Imagine in 1861, all the slave states secede, the Utah Territory, citing precedent and its own desires, secedes as well. The Pacific States and territories, as yet unconnected by railroads, decide that they have been given the short shift and also choose to secede shortly thereafter. Instead of one unbroken nation stretching from coast to coast it is one larger, more powerful nation, and a patchwork of smaller ones which have varying regional interests.

This could lead to future disastrous wars, foreign meddling on the continent or in the Caribbean. There is no longer a United States to oppose European intervention in the Western hemisphere.
I agree that there are two kinks in my chain. Letting the south go only to fight them in the future would be a possibility and secession would set a precedent. These things could be negotiated and friendly terms agreed to. Pledges of alliance and trade agreements and such could have been worked out. No expansion beyond the seceding states themselves.

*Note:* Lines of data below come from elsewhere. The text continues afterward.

(** * Reconciliation core of the Thanos operator: ThanosQuery and ThanosStore

    A shallow embedding of the two controllers
    ([ThanosQueryReconciler] and [ThanosStoreReconciler]) together with the
    properties stated about them.

    The controllers are effectful Go code: they talk to the API server
    through a client, record events, write log lines and bump Prometheus
    counters.  All of these are threaded explicitly through a [World]
    value; a reconciler method becomes a function [World -> Outcome _],
    where an [Outcome] is either a normal return or a Go panic. *)

From Stdlib Require Import ZArith String List Lia DecimalString.
From stdpp Require Import base option list gmap strings fin_maps.

Local Open Scope string_scope.
Local Open Scope list_scope.
Local Open Scope Z_scope.

(** ** Plain data shared by both controllers *)

(** Label and annotation maps: Go [map[string]string]. *)
Abbreviation Labels := (gmap string string).

(** [types.NamespacedName]. *)
Record NamespacedName := mkNamespacedName {
  nnNamespace : string;
  nnName : string;
}.

#[global] Instance NamespacedName_eq_dec : EqDecision NamespacedName.
Proof. solve_decision. Defined.

(** [reconcile.Request] and [ctrl.Result]. *)
Record Request := mkRequest { reqNamespacedName : NamespacedName }.

#[global] Instance Request_eq_dec : EqDecision Request.
Proof. solve_decision. Defined.

Record Result := mkResult {
  Requeue : bool;
  RequeueAfter : Z;
}.

(** [ctrl.Result{}] *)
Definition emptyResult : Result := {| Requeue := false; RequeueAfter := 0 |}.

(** Go [error] values.  The API client returns status errors carrying a
    reason; [fmt.Errorf] produces plain message errors. *)
Inductive StatusReason :=
  | StatusReasonNotFound
  | StatusReasonOther (reason : string).

Inductive error :=
  | StatusError (reason : StatusReason) (msg : string)
  | ErrorString (msg : string).

(** [err.Error()], as printed by the [%v] verb. *)
Definition Error (e : error) : string :=
  match e with
  | StatusError _ msg => msg
  | ErrorString msg => msg
  end.

(** [apierrors.IsNotFound] *)
Definition IsNotFound (e : error) : bool :=
  match e with
  | StatusError StatusReasonNotFound _ => true
  | _ => false
  end.

(** The [%d] verb of [fmt] on an integer. *)
Definition fmt_d (z : Z) : string := NilZero.string_of_int (Z.to_int z).

(** [int32] arithmetic: the value is kept in [Z] and reduced into
    [-2^31, 2^31) after every operation. *)
Definition int32_max : Z := 2147483647.
Definition int32_wrap (z : Z) : Z := (z + 2147483648) mod 4294967296 - 2147483648.

(** [corev1.EventTypeNormal], [corev1.EventTypeWarning] *)
Inductive EventType := EventTypeNormal | EventTypeWarning.

(** One call of [record.EventRecorder.Event]: the object the event is
    about (by key), its type, reason and message. *)
Record Event := mkEvent {
  evObject : NamespacedName;
  evType : EventType;
  evReason : string;
  evMessage : string;
}.

(** One line written through the [logr.Logger].  Key/value pairs attached
    to a line are not kept. *)
Inductive LogEntry :=
  | LogInfo (verbosity : nat) (msg : string)
  | LogError (err : error) (msg : string).

(** [controllerutil.OperationResult] *)
Inductive OperationResult :=
  | OperationResultNone
  | OperationResultCreated
  | OperationResultUpdated.

(** A Prometheus counter vector: one counter per tuple of label values.
    Counters only ever receive non-negative integral increments here. *)
Abbreviation CounterVec := (gmap (list string) Z).

Definition counterValue (cv : CounterVec) (lbls : list string) : Z :=
  default 0 (cv !! lbls).

Definition counterAdd (lbls : list string) (v : Z) (cv : CounterVec) : CounterVec :=
  <[lbls := counterValue cv lbls + v]> cv.

(** [query.EndpointType] is a string type. *)
Abbreviation EndpointType := string (only parsing).

(** [metav1.LabelSelector] *)
Record LabelSelectorRequirement := mkLabelSelectorRequirement {
  lsrKey : string;
  lsrOperator : string;
  lsrValues : list string;
}.

Record LabelSelector := mkLabelSelector {
  MatchLabels : Labels;
  MatchExpressions : list LabelSelectorRequirement;
}.

(** [metav1.HasLabel]: the key is present in the label map. *)
Definition HasLabel (lbls : Labels) (key : string) : bool :=
  bool_decide (is_Some (lbls !! key)).

(** ** The surrounding platform

    Types of the Kubernetes API machinery that the controllers use but
    do not define.  They are kept abstract. *)
Class Platform := {
  (** [labels.Selector] *)
  Selector : Type;
  (** [resource.Quantity] *)
  Quantity : Type;
  (** core/v1 payloads that are only passed through *)
  ResourceRequirements : Type;
  Container : Type;
  Volume : Type;
  VolumeMount : Type;
  ContainerPort : Type;
  EnvVar : Type;
  ServicePort : Type;
  SecretKeySelector : Type;
  (** the kind-specific body of a generated [client.Object] *)
  ObjectBody : Type;
  (** custom-resource sub-structures that are only passed through *)
  CacheConfig : Type;
  ObjectStorageConfig : Type;
  IndexCacheConfig : Type;
  CachingBucketConfig : Type;
  (** [controllerutil.MutateFn] closures *)
  MutateFn : Type;
}.

(** The state of the API server. *)
Class Server `{Platform} := {
  Cluster : Type;
}.

(** Operations of the API machinery on those types. *)
Class Machinery `{Server} := {
  (** the [Matches] method of a [labels.Selector] *)
  Matches : Selector -> Labels -> bool;
  (** [metav1.LabelSelectorAsSelector] *)
  LabelSelectorAsSelector : LabelSelector -> error + Selector;
  (** [resource.ParseQuantity] *)
  ParseQuantity : string -> error + Quantity;
}.

(** ** API types *)

Section ApiTypes.
Context `{Platform}.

Just like they did in 1869 they would officially determine secession illegal and pass constitutional amendments to cover this. Perpetual alliances and free trade so that the south was independent but obligated to these alliances. Something like NATO. The TCRR was already half way across the continent to the mississippi and could have been completed earlier in the absence of war.
This is a huge “what if” and still leaves open the possibility but greatly reduces the possibility of war.
Even with the threat of war california and other western states chose free over slave and petitioned for statehood. With the exception of Utah there is no reason to believe they would do anything differently.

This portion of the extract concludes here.